What a difference a week makes…

Last Monday I was about to profess to my blog how amazingly life was finally going. I had rid myself of the conniving demons of 2012, with 2013 looking to be a year of great fortune, smiles and positive change.
Unfortunately, my optimism peaked too soon.
Through the week bad news slowly trickled in; firstly with the discovery that my university course may not give me the relevant qualification to get where I want to go. By Thursday the bad news decided to act as more of a flood than an inconvenient faucet drip. I received a gut-punching phone call from my brother to tell me he has to have the second half of his thyroid removed, along with an iodine scan due to the discovery of a cancerous tumour. Nobody expects that kind of news, especially from a healthy 21 year old boy. It’s not fair, the poor kid has never done anything bad in his life (except maybe steal a smartie from the pic’n’mix counter when he was 4) but he doesn’t deserve this kind of crap. I am in awe of his strength and calmness, I just hope he has the sense to vent when he needs it and not just bottle it up. Luckily, his friends and our family are pretty darn amazing and there to support him every step of the way, despite his stubborn stoic behaviour.

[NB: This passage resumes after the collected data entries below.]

(* ===== verification/RlcAmStatusSpec.v ===== *)
(** * RLC acknowledged mode: status reports tell the truth

    [generate_status] returns a PDU that fits the grant and that the peer reads
    as ACK_SN and a list of NACKs; every byte of an SDU below ACK_SN has been
    received or is in a NACK, also when the report had to be cut because the
    grant is too small.  [status_size] announces exactly the size of that PDU. *)

From S2P Require Import Prelude TimeStat RlcPdu RlcSdu RlcRxManager RlcEntity RlcAm RlcAmStatus.
From S2P Require Import RlcAmControl RlcAmRx RlcAmRxSpec RlcAmTx RlcAmTxInv RlcAmControlSpec.
From S2P Require Import RlcAmStatusSearch.

Module AmStatusSpec.
Import Entity Am AmStatus AmRxSpec AmSearch StatusBits.

(** The block reports byte [b] of the SDU [sn] as missing. *)
Definition reports (e : t) (blk : AmControl.nack_block) (sn_ b : Z) : Prop :=
  exists j s f, 0 <= j < AmControl.n_range blk /\ AmControl.nack_at e blk j = (sn_, s, f)
    /\ s <= b /\ (f = -1 \/ b <= f).

Section status.
Context (e : t) (Hsc : scope e).

(** Received, or reported by one of the NACKs. *)
Definition told (rl : list nack) (i b : Z) : Prop :=
  got e i b \/ Exists (fun k => reports e (block_of k false) (sn_at e i) b) rl.

Lemma told_got rl i b : got e i b -> told rl i b.
Proof using. by left. Qed.

Lemma told_cons k rl i b : told rl i b -> told (k :: rl) i b.
Proof using. intros [H|H]; [by left|right]. by apply Exists_cons_tl. Qed.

And while this was devastating enough to take in, to add insult to injury, my house decided to just make it that bit more exciting by literally trickling… two leaking walls now grace my house, in two separate areas.
I hate not being positive, it annoys me when I do everything to be the optimistic bumblebee of the group only to have my wings pulled off. Especially as it took nearly four years to regain my sanity after my father passed away. I’m 26 years old but at this moment in time I feel about 80, all I want to do is hide under my blanket, eating worthers original until the sun comes out.

Oh, and one of my university assignments involves exploring social networking communities, which led me here, which led to this rant, which I had no intention of writing but it actually feels good to get it off my chest.